La muchacha se estremeció, fascinada por la determinación del general.

«Los dioses»… Se había atrevido a decir «los dioses», negando la omnipotencia de Atón.

—Quisiera compartir con vos una confidencia.

El corazón de Horemheb palpitó. No se atrevía a imaginar las palabras que ella iba a pronunciar y que trastornarían su vida.

—General, antes de morir, la reina madre Teje me reveló el nombre del futuro faraón que esperaba ver subir al trono: Tutankatón. Le prometí…

—¡No teníais que prometerle nada! —intervino con sequedad Horemheb—. El príncipe tebano es sólo un niño, y como tal será tratado.

Horemheb no reconoció que la revelación de Akhesa le turbaba.

Tutankatón… ¡Tutankatón había sido también designado por Nefertiti! ¿Iba un niño a interponerse entre Akhesa y él? Se reprochó enseguida tan insensata reacción.

—Os engañáis con respecto a Tutankatón, general.
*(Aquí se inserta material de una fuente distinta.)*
(** The loop over the batches and the final save, from the store [start]. *)
Lemma add_and_save index_name texts metadatas (start : option VectorStore) w w' r :
  bind (for_each (range_step (length texts) batch_size) (add_batch self texts metadatas) start)
    (fun vectorstore =>
       match vectorstore with
       | Some vectorstore =>
           bind (save_index vectorstore index_name) (fun _ => ret (Some vectorstore))
       | None => ret None
       end) w = (w', r) ->
  match r with
  | Returned (Some vectorstore) =>
      w' = mkWorld (<[index_name := Loadable vectorstore]> (fs w)) (calls w)
      /\ (texts = [] -> start = Some vectorstore)
  | Returned None => texts = [] /\ start = None /\ w' = w
  | Raised e => e = ServiceError /\ texts <> [] /\ w' = w
  end.
Proof.
  unfold bind at 1.
  destruct (for_each _ _ start w) as [w1 r1] eqn:E.
  apply add_batches_outcome in E as [-> Hr].
  destruct r1 as [[vs|]|e].
  - unfold bind, save_index. intros H. injection H as <- <-. split; [reflexivity|].
    intros Hnil. apply Hr. now apply range_step_nil.
  - intros H. injection H as <- <-. destruct Hr as [Hnil ->].
    apply range_step_nil in Hnil. now repeat split.
  - intros H. injection H as <- <-. destruct Hr as [-> Hne]. repeat split; try reflexivity.
    intros Hnil. apply Hne. now apply range_step_nil.
Qed.

(** The three outcomes of [add_to_existing_index]. *)
Lemma add_to_existing_index_cases index_name texts metadatas w w' r :
  add_to_existing_index self index_name texts metadatas w = (w', r) ->
  match r with
  | Returned (Some vectorstore) =>
      fs w' = <[index_name := Loadable vectorstore]> (fs w)
      /\ (texts = [] -> loadable w index_name = Some vectorstore)
  | Returned None =>
      texts = [] /\ loadable w index_name = None /\ fs w' = delete index_name (fs w)
  | Raised e =>
      e = ServiceError /\ texts <> [] /\ fs w' = without_unloadable w index_name
  end.
Proof.
  unfold add_to_existing_index. rewrite bind_assoc.
  destruct (open_existing_index index_name w) as (events & Hopen).
  unfold bind at 1. rewrite Hopen. intros H.
  apply add_and_save in H. destruct r as [[vs|]|e].
  - destruct H as [-> Hstart]. cbn [fs]. split; [|exact Hstart].
    unfold without_unloadable. destruct (loadable w index_name); [reflexivity|].
    apply insert_delete_eq.
  - destruct H as (-> & Hstart & ->). cbn [fs]. unfold without_unloadable.
    now rewrite Hstart.
  - destruct H as (-> & Hne & ->). now repeat split.
Qed.

Lemma add_to_existing_index_total index_name texts metadatas w :
  embedder_answers self -> texts <> [] ->
  exists w' vectorstore,
    add_to_existing_index self index_name texts metadatas w
    = (w', Returned (Some vectorstore)).
Proof.
  intros Hans Hne. unfold add_to_existing_index. rewrite bind_assoc.
  destruct (open_existing_index index_name w) as (events & Hopen).
  unfold bind at 1. rewrite Hopen. unfold bind at 1.
  match goal with |- context [for_each ?starts ?body ?start ?w0] =>
    destruct (add_batches_total texts metadatas starts start w0 Hans) as (r & Hr & Hsome)
  end.
  rewrite Hr. destruct r as [vs|].
  - unfold bind, save_index. eauto.
  - destruct Hsome; [|reflexivity]. now rewrite range_step_nil.
Qed.

End IndexBuilding.

(** X17: whatever [add_to_existing_index] does, it leaves every other index
    alone.  When it returns a store, the index holds that store.  It returns
    no store only when there was no text and no index that loads, and then
    there is no directory.  When it fails, it fails with the error of a
    service and nothing was written: an index that loaded is what it was,
    and a directory that did not load is gone. *)
Theorem add_to_existing_index_safe (self : EmbeddingGenerator.Embedder) (index_name : string)
  (texts : list string) (metadatas : option (list (gmap string MetaValue)))
  (w w' : World) (r : Outcome (option VectorStore)) :
  EmbeddingGenerator.add_to_existing_index self index_name texts metadatas w = (w', r) ->
  (forall other, other <> index_name -> fs w' !! other = fs w !! other)
  /\ match r with
     | Returned (Some vectorstore) =>
         loadable w' index_name = Some vectorstore
         /\ (texts = [] -> loadable w index_name = Some vectorstore)
     | Returned None =>
         texts = [] /\ loadable w index_name = None /\ fs w' !! index_name = None
     | Raised e =>
         e = ServiceError /\ texts <> []
         /\ fs w' !! index_name = option_map Loadable (loadable w index_name)
     end.
Proof.
  intros H. apply add_to_existing_index_cases in H.
  destruct r as [[vs|]|e].
  - destruct H as [Hfs Hnil]. split.
    + intros other Hne. rewrite Hfs. now apply lookup_insert_ne.
    + split; [|exact Hnil]. unfold loadable. now rewrite Hfs, lookup_insert_eq.
  - destruct H as (Hnil & Hload & Hfs). split.
    + intros other Hne. rewrite Hfs. now apply lookup_delete_ne.
    + repeat split; try assumption. rewrite Hfs. apply lookup_delete_eq.
  - destruct H as (He & Hne & Hfs). split.
    + intros other Hother. rewrite Hfs. unfold without_unloadable.
      destruct (loadable w index_name); [reflexivity | now apply lookup_delete_ne].
    + repeat split; try assumption. rewrite Hfs. unfold without_unloadable, loadable.
      destruct (fs w !! index_name) as [[| |vs]|] eqn:E; cbn [option_map];
        rewrite ?lookup_delete_eq; try reflexivity. exact E.
Qed.

Lemma add_to_existing_index_safe_witness :
  exists w',
    EmbeddingGenerator.add_to_existing_index failing_embedder "brandbastion_comments"
      ["Too many ads lately"] None one_comment_world = (w', Raised ServiceError)
    /\ loadable w' "brandbastion_comments" = loadable one_comment_world "brandbastion_comments".
Proof.
  eexists. split; [vm_compute; reflexivity|].
  destruct (add_to_existing_index_safe failing_embedder "brandbastion_comments"
              ["Too many ads lately"] None one_comment_world _ _ eq_refl)
    as (_ & _ & _ & Hfs).
  exact (f_equal (fun dir => match dir with
                             | Some (Loadable vectorstore) => Some vectorstore
                             | _ => None
                             end) Hfs).
Defined.

(** X18: when the collaborators of the generator answer, adding texts to an
    index succeeds whatever the state of its directory, and the index then
    loads: [load_index] returns the store that was returned, without
    changing a directory, and [search_similar] answers from that store. *)
Theorem add_to_existing_index_round_trip (self : EmbeddingGenerator.Embedder)
  (index_name : string) (texts : list string)
  (metadatas : option (list (gmap string MetaValue))) (w : World) :
  embedder_answers self -> texts <> [] ->
  exists w' vectorstore,
    EmbeddingGenerator.add_to_existing_index self index_name texts metadatas w
    = (w', Returned (Some vectorstore))
    /\ EmbeddingGenerator.load_index index_name w'
       = (logged w' [EvLoadIndex index_name], Returned vectorstore)
    /\ forall query k hits,
         vectorstore query k = Some hits ->
         EmbeddingGenerator.search_similar index_name query k w'
         = (logged w' [EvLoadIndex index_name; EvSearch index_name query k],
            Returned (map (fun '(doc, score) =>
                             mkEvidence (page_content doc) (doc_metadata doc) score None None)
                        hits)).
Proof.
  intros Hans Hne.
  destruct (add_to_existing_index_total self index_name texts metadatas w Hans Hne)
    as (w' & vs & H).
  exists w', vs. split; [exact H|].
  apply add_to_existing_index_cases in H as [Hfs _].
  assert (Hload : EmbeddingGenerator.load_index index_name w'
                  = (logged w' [EvLoadIndex index_name], Returned vs)).
  { unfold EmbeddingGenerator.load_index, bind. rewrite log_logged. cbn [fs logged].
    now rewrite Hfs, lookup_insert_eq. }
  split; [exact Hload|].
  intros query k hits Hhits. unfold EmbeddingGenerator.search_similar, bind at 1.
  rewrite Hload. unfold bind. rewrite log_logged, logged_logged, Hhits. reflexivity.
Qed.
Evoluciona rápidamente. Frecuentar la corte le ha hecho madurar.

—Se afirma que está enamorado de vos… ¡Es absurdo!

—No lo creo. Un sentimiento profundo le anima, en efecto.

Sonreía, tensa. Aquella sonrisa torturó a Horemheb.

—Y vos…

No logró hacer la pregunta que le abrasaba los labios. Akhesa no le obligó a ello.

—Akhesa… Alejaos de Tutankatón. Se hallará en el centro de un grave conflicto.

La muchacha desafió al general, aguantando su mirada.

—Tutankatón es un futuro faraón y he prometido estar a su lado. Soy la única que puede ayudarle.

Una intensa decepción se pintó en el rostro de Horemheb.

—No os mezcléis en la lucha por el poder, princesa. Será cruel, implacable. Permitidme protegeros. Cuando la tormenta haya comenzado, será demasiado tarde.

Akhesa permaneció serena.

—No la temo. Haré cualquier cosa para evitarla. Tal vez la paz civil pase por mi boda con el príncipe Tutankatón.

Horemheb estaba viviendo una pesadilla. Sin embargo, lo que leía en los ojos de la princesa no se parecía a la indiferencia. Aquella muchacha le amaba, estaba seguro de ello. Pero le anunciaba, con increíble calma, que se entregaría a otro hombre.

—Si os desposáis con Tutankatón, princesa, seremos enemigos irreconciliables.

—Hágase según la voluntad de Atón, general.